# Information shown
(* ===== verification/Settings.v ===== *)
(** * The deployment's configuration

    sms-config: the blocks of the document (model.rs, op.rs, human_login.rs),
    the providers and their rules (provider.rs), and the loading and validation
    of the whole (config.rs).  The untyped document is [Placeholders].

    Parameters: the file system, figment (which merges the YAML files), serde
    (which gives the document its types), the url crate, rust_decimal and the
    text of floating-point numbers. *)

From S2P Require Import Prelude Float64 SentinelList ProviderApi Schema Errors Db DbLogic Rbac WorkerRouting Webhook Adapter Sns.
From S2P Require Import OrangeProvider MtnProvider AwsProvider AuditChain TokenDoor Oidc SsoStore OpStores Placeholders DoorRef DemoData.

(** ** The blocks *)

(** secret.rs *)
Record Secret := mkSecret { expose : text }.

Definition is_blank (s : Secret) : bool := bool_decide (trim (expose s) = []).

(** model.rs *)
Record Deployment := mkDeployment { name : text; livemode : bool; public_base_url : text }.
Record Security := mkSecurity { hash_pepper : Secret }.
Record Bucket := mkBucket { burst : Z; refill_per_second : f64 }.
Record Api := mkApi { idempotency_ttl_secs : Z; rate_limit : Bucket; source_rate_limit : Bucket }.
Record Database := mkDatabase { gateway_max_connections : Z; worker_max_connections : Z }.

(** op.rs *)
Record SigningKey := mkSigningKey { refresh_interval_secs : Z; rotation_overlap_secs : Z }.
Record Op := mkOp { issuer : text; token_rate_limit : Bucket; signing_key : SigningKey }.

(** human_login.rs; the settings of single sign-on are [Sso.Settings], with
    the limit of its two routes here. *)
Definition REFUSED_JIT_ROLES : list text := [lit "system"; lit "app"; lit "owner"; lit "admin"].
Definition CLIENT_ID_LENGTH : Z * Z := (8, 64).
Definition JWKS_MIN_REFRESH_SECS : Z * Z := (1, 3600).

Record LoginRateLimit := mkLoginRateLimit { per_email : Bucket; aggregate : Bucket }.
Record SsoBlock := mkSsoBlock { sso_settings : Sso.Settings; sso_rate_limit : Bucket }.
Record HumanLogin := mkHumanLogin {
  console_client : ConsoleClient.ConsoleClient;
  login_rate_limit : LoginRateLimit;
  sso : option SsoBlock }.

Definition range_contains (r : Z * Z) (z : Z) : bool := (r.1 <=? z) && (z <=? r.2).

# Required action
Give again, word for word, every line of the listing above from the one with "(** ** The blocks *)" to the one with "Definition JWKS_MIN_REFRESH_SECS : Z", both inclusive, and nothing beyond them.

# Reply
(** ** The blocks *)

(** secret.rs *)
Record Secret := mkSecret { expose : text }.

Definition is_blank (s : Secret) : bool := bool_decide (trim (expose s) = []).

(** model.rs *)
Record Deployment := mkDeployment { name : text; livemode : bool; public_base_url : text }.
Record Security := mkSecurity { hash_pepper : Secret }.
Record Bucket := mkBucket { burst : Z; refill_per_second : f64 }.
Record Api := mkApi { idempotency_ttl_secs : Z; rate_limit : Bucket; source_rate_limit : Bucket }.
Record Database := mkDatabase { gateway_max_connections : Z; worker_max_connections : Z }.

(** op.rs *)
Record SigningKey := mkSigningKey { refresh_interval_secs : Z; rotation_overlap_secs : Z }.
Record Op := mkOp { issuer : text; token_rate_limit : Bucket; signing_key : SigningKey }.

(** human_login.rs; the settings of single sign-on are [Sso.Settings], with
    the limit of its two routes here. *)
Definition REFUSED_JIT_ROLES : list text := [lit "system"; lit "app"; lit "owner"; lit "admin"].
Definition CLIENT_ID_LENGTH : Z * Z := (8, 64).
Definition JWKS_MIN_REFRESH_SECS : Z * Z := (1, 3600).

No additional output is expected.